:: ASSIGNMENT ::
From the listing below, retype exactly the line holding "(** Match [pat]", the line holding "(** ** Errors *)", and the lines between them; skip everything else.

:: MATERIALS PROVIDED ::
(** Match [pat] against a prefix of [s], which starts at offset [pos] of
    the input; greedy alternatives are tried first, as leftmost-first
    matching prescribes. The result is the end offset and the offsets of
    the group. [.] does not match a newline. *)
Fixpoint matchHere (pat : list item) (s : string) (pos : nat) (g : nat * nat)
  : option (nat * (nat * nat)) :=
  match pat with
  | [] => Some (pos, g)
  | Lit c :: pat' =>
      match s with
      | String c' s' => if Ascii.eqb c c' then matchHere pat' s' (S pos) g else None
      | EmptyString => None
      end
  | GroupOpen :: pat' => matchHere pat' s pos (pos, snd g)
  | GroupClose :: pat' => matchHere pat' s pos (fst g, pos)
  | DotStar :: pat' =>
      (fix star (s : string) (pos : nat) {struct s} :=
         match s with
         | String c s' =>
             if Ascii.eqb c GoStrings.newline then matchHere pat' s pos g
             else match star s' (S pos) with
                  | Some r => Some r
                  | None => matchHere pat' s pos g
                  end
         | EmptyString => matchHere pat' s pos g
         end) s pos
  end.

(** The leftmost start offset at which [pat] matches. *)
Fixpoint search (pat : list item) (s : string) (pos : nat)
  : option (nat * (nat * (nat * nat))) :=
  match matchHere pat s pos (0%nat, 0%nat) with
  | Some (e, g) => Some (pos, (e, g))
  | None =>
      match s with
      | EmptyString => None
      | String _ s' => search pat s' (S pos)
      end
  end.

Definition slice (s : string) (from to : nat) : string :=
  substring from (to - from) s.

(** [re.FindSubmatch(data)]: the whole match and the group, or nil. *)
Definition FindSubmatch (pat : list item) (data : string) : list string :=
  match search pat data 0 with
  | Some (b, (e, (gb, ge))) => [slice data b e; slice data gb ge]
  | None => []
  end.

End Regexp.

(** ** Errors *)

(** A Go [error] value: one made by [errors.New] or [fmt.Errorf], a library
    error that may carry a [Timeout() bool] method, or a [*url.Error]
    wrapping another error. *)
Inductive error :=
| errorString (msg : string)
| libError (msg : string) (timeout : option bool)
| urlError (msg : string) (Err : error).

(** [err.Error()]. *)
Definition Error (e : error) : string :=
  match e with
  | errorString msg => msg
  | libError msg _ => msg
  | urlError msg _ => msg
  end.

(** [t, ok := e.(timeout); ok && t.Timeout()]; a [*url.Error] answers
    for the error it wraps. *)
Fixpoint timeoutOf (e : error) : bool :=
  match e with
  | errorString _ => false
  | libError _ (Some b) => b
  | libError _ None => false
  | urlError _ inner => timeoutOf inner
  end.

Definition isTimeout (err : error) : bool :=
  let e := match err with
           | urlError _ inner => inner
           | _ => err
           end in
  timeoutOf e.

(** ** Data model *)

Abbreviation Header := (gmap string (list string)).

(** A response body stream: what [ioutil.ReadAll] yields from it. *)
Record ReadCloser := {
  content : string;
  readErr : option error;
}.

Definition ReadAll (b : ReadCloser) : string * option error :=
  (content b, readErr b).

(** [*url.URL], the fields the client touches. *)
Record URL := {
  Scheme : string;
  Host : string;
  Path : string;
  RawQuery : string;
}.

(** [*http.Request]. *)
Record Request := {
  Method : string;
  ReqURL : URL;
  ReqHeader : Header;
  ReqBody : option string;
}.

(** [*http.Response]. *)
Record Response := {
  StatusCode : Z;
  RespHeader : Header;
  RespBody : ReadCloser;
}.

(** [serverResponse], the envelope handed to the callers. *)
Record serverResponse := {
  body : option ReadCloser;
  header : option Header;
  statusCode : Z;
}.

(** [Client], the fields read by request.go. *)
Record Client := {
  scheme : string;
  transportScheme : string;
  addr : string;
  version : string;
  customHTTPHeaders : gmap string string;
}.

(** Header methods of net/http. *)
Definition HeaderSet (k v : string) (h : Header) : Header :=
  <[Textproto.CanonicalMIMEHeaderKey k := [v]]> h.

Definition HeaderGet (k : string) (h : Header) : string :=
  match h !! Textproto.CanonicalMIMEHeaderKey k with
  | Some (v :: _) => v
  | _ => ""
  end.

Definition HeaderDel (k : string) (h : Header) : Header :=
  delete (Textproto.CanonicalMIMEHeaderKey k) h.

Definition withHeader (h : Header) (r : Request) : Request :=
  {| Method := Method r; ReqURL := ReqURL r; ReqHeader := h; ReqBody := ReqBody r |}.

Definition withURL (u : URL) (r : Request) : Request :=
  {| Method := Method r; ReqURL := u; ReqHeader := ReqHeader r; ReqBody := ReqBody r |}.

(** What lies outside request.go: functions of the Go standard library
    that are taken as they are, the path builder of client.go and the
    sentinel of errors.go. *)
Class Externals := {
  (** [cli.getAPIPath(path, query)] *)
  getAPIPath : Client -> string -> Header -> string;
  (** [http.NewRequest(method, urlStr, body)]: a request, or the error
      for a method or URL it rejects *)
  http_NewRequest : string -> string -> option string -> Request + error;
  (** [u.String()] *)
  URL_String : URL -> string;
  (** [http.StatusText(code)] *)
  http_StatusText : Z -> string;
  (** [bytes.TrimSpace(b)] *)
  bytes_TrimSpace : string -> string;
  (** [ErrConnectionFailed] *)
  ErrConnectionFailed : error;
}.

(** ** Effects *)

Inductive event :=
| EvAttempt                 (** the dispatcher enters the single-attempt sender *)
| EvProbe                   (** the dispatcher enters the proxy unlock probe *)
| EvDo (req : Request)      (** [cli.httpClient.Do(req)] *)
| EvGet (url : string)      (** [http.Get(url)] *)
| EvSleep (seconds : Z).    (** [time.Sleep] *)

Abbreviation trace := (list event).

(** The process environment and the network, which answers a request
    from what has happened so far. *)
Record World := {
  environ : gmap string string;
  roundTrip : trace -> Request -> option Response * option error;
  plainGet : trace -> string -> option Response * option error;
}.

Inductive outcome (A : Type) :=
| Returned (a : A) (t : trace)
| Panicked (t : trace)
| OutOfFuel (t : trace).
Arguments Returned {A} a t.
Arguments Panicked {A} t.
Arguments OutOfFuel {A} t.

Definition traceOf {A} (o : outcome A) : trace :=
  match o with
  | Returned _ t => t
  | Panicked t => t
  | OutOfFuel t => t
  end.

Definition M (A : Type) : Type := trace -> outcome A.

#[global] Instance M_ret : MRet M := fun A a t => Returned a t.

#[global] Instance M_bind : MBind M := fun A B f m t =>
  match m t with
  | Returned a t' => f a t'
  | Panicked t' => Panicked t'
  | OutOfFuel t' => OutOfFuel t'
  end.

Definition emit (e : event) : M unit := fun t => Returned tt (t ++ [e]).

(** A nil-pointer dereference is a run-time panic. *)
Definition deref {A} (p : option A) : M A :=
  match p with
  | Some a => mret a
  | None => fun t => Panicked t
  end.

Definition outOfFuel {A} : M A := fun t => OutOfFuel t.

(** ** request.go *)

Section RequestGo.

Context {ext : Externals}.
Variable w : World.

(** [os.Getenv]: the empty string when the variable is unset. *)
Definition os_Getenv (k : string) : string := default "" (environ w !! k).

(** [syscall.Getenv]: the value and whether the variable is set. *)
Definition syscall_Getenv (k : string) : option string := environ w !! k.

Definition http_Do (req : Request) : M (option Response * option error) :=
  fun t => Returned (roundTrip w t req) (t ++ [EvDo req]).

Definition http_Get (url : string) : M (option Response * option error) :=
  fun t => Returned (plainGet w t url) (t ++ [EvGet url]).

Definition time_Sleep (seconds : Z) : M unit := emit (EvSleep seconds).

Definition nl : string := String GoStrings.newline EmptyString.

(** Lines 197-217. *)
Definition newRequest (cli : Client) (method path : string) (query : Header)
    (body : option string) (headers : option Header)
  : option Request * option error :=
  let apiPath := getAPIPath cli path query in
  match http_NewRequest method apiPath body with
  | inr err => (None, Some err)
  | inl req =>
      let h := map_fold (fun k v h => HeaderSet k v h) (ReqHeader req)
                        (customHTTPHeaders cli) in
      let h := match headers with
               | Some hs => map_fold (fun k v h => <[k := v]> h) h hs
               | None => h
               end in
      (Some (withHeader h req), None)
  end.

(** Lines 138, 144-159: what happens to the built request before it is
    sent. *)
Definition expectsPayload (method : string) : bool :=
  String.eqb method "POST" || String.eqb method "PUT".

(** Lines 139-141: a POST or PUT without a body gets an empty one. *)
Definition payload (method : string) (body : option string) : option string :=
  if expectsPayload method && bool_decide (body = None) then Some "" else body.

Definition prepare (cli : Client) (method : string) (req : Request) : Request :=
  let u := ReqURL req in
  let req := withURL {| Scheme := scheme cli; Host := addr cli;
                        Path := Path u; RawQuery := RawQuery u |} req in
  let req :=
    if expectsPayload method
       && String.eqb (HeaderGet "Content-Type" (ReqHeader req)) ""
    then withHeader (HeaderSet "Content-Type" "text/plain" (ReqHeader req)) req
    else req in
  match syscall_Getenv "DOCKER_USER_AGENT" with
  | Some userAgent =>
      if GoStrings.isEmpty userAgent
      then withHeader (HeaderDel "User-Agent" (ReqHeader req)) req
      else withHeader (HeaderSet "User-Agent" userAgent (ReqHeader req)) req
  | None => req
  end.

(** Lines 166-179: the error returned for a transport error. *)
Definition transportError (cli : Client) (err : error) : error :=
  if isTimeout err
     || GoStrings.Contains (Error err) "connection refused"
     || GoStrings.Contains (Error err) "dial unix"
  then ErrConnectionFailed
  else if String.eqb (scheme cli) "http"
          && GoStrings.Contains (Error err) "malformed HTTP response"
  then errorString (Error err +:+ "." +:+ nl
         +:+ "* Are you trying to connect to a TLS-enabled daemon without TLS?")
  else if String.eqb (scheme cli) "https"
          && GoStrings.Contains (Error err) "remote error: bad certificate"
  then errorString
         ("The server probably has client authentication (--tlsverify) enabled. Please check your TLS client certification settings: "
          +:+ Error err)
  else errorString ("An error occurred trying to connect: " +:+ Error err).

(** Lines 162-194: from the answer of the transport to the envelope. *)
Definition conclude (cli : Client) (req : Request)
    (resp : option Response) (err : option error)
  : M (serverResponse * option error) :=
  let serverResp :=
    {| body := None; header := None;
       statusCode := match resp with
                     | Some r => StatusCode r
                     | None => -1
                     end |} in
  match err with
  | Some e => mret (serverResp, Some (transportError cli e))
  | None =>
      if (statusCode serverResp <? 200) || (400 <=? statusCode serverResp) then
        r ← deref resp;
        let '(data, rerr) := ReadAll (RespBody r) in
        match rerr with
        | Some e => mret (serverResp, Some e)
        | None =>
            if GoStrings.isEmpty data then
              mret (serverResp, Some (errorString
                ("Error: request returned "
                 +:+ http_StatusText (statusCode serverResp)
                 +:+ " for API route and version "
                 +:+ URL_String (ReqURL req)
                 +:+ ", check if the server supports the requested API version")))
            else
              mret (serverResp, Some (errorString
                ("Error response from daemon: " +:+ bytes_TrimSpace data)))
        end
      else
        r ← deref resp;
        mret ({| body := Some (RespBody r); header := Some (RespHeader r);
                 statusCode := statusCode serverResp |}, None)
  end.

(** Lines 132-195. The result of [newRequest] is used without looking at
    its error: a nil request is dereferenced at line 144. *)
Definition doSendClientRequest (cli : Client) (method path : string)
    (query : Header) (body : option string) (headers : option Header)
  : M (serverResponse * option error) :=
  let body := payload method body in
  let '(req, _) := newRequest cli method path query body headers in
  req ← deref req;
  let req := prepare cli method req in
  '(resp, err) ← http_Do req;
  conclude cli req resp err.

* * *

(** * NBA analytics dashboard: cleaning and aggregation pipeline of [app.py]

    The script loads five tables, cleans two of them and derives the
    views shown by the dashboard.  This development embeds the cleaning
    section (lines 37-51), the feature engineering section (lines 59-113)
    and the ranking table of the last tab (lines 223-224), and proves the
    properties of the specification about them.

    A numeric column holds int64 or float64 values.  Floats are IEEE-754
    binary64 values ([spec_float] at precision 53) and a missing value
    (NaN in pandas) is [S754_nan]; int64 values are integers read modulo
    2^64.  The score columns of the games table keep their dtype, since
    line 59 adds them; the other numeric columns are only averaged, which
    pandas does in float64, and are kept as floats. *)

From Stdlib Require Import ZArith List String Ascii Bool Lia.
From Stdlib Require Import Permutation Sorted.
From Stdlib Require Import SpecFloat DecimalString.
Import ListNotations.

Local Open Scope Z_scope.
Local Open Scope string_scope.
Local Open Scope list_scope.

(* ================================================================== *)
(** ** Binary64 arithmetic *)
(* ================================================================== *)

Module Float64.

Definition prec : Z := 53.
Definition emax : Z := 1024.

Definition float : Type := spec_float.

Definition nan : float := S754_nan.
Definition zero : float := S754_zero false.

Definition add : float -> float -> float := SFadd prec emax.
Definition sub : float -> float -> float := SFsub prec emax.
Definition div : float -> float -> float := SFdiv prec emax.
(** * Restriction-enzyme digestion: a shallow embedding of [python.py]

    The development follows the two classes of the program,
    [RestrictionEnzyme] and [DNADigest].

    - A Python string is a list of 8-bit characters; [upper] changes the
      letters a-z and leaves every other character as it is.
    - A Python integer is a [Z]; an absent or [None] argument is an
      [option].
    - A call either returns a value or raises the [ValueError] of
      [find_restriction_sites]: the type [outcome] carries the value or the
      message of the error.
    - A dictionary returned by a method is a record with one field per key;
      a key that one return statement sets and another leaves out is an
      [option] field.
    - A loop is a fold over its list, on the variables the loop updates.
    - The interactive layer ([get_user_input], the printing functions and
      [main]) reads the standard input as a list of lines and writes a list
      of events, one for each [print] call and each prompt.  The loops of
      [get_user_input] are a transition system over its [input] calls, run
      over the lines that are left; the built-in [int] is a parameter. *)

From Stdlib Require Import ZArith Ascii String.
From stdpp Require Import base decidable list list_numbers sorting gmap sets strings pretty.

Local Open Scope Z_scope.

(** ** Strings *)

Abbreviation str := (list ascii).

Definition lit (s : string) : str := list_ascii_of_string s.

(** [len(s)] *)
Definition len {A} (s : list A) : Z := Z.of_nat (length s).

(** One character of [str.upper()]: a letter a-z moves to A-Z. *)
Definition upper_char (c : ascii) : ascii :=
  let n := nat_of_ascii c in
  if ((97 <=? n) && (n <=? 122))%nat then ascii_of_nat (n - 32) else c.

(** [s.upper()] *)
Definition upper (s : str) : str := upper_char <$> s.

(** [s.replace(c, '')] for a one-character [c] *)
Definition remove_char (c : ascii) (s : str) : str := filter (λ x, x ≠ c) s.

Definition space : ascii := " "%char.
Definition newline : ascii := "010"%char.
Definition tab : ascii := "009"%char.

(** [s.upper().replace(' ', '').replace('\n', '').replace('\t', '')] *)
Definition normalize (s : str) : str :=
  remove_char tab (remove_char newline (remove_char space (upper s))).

* * *

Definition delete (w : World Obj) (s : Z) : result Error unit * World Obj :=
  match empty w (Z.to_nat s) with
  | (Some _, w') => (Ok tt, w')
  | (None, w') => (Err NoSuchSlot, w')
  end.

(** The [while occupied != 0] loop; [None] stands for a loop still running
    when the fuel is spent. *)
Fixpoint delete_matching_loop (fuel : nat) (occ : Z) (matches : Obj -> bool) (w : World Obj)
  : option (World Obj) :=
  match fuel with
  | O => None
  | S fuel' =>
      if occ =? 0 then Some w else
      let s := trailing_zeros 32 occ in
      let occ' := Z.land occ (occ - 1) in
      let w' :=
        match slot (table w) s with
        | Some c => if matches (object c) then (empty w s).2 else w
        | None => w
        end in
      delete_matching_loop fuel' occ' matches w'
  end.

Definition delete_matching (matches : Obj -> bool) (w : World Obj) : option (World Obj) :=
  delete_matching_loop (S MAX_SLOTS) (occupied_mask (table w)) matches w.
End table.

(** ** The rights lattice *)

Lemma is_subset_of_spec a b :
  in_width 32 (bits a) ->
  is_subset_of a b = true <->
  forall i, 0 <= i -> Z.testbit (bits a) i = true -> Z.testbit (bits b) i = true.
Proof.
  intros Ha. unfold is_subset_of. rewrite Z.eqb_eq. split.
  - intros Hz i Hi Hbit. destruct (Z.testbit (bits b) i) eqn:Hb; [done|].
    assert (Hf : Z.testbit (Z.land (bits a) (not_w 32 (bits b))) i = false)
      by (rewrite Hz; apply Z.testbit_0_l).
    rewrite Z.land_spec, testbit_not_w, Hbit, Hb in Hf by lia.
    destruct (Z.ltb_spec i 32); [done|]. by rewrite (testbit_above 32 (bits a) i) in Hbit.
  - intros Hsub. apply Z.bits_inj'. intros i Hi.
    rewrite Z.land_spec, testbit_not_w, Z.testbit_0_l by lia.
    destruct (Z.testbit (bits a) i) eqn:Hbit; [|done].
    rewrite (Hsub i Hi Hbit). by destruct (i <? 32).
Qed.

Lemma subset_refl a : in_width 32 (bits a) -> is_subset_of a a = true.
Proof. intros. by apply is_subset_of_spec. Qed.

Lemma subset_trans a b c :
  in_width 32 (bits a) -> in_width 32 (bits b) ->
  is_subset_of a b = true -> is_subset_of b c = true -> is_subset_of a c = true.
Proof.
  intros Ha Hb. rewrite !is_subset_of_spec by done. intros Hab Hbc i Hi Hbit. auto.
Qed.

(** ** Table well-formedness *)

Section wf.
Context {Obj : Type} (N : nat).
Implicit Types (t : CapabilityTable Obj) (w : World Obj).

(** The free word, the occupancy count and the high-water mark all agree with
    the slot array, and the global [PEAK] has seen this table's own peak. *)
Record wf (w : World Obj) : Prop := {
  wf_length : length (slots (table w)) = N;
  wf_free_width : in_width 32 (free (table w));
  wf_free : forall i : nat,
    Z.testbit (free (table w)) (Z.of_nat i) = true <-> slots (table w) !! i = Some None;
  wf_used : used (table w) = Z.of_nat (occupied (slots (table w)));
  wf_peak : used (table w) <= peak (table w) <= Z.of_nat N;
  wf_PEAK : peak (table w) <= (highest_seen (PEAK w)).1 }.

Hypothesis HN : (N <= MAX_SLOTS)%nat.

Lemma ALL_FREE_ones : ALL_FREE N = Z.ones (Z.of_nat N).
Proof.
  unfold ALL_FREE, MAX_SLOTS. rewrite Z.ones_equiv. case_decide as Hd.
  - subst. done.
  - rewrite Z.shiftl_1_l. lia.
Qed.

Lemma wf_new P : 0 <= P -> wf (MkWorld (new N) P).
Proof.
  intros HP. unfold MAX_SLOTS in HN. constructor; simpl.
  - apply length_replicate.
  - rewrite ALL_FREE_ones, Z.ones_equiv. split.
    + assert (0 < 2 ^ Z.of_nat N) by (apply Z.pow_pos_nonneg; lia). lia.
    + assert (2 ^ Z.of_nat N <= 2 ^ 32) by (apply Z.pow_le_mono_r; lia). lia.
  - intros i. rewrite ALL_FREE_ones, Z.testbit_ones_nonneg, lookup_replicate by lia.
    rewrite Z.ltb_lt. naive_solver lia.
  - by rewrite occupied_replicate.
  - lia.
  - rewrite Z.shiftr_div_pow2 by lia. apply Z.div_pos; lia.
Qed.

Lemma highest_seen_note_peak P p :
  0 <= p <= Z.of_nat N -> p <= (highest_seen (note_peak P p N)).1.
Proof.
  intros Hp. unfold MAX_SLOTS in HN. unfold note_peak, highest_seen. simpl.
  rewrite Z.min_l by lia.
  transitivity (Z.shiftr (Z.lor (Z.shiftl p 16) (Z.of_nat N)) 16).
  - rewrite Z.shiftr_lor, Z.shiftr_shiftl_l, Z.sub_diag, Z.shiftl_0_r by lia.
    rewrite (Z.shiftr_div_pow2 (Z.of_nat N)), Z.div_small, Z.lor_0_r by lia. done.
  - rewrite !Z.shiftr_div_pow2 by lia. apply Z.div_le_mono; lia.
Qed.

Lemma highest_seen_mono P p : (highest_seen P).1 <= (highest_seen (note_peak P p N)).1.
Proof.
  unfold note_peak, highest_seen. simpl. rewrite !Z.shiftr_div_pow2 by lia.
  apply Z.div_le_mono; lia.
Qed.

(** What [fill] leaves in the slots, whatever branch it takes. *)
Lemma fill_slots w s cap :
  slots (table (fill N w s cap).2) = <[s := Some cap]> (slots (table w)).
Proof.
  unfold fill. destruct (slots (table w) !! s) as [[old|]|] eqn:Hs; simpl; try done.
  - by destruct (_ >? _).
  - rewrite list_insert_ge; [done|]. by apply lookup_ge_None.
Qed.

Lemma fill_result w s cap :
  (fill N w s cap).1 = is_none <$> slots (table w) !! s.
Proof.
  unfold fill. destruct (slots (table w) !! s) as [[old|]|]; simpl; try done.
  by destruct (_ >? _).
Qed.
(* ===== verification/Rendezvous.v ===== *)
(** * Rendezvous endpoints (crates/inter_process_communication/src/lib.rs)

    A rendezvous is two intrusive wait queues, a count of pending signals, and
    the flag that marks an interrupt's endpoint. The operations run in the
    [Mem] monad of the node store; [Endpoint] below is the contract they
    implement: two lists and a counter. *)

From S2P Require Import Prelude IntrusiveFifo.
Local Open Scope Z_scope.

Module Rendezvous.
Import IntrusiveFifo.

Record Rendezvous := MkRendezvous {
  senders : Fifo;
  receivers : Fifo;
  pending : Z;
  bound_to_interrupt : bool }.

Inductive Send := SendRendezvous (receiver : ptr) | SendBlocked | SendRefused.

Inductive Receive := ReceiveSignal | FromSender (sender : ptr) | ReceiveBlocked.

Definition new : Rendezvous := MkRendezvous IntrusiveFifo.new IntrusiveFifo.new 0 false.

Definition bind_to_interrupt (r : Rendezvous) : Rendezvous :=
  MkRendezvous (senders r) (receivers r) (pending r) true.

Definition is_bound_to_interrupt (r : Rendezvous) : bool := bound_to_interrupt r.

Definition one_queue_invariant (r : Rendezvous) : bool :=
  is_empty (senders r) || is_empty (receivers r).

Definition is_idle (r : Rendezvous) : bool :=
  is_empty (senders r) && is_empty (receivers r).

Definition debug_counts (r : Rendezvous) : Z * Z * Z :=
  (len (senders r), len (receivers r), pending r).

:: RESPONSE ::
(** Match [pat] against a prefix of [s], which starts at offset [pos] of
    the input; greedy alternatives are tried first, as leftmost-first
    matching prescribes. The result is the end offset and the offsets of
    the group. [.] does not match a newline. *)
Fixpoint matchHere (pat : list item) (s : string) (pos : nat) (g : nat * nat)
  : option (nat * (nat * nat)) :=
  match pat with
  | [] => Some (pos, g)
  | Lit c :: pat' =>
      match s with
      | String c' s' => if Ascii.eqb c c' then matchHere pat' s' (S pos) g else None
      | EmptyString => None
      end
  | GroupOpen :: pat' => matchHere pat' s pos (pos, snd g)
  | GroupClose :: pat' => matchHere pat' s pos (fst g, pos)
  | DotStar :: pat' =>
      (fix star (s : string) (pos : nat) {struct s} :=
         match s with
         | String c s' =>
             if Ascii.eqb c GoStrings.newline then matchHere pat' s pos g
             else match star s' (S pos) with
                  | Some r => Some r
                  | None => matchHere pat' s pos g
                  end
         | EmptyString => matchHere pat' s pos g
         end) s pos
  end.

(** The leftmost start offset at which [pat] matches. *)
Fixpoint search (pat : list item) (s : string) (pos : nat)
  : option (nat * (nat * (nat * nat))) :=
  match matchHere pat s pos (0%nat, 0%nat) with
  | Some (e, g) => Some (pos, (e, g))
  | None =>
      match s with
      | EmptyString => None
      | String _ s' => search pat s' (S pos)
      end
  end.

Definition slice (s : string) (from to : nat) : string :=
  substring from (to - from) s.

(** [re.FindSubmatch(data)]: the whole match and the group, or nil. *)
Definition FindSubmatch (pat : list item) (data : string) : list string :=
  match search pat data 0 with
  | Some (b, (e, (gb, ge))) => [slice data b e; slice data gb ge]
  | None => []
  end.

End Regexp.

(** ** Errors *)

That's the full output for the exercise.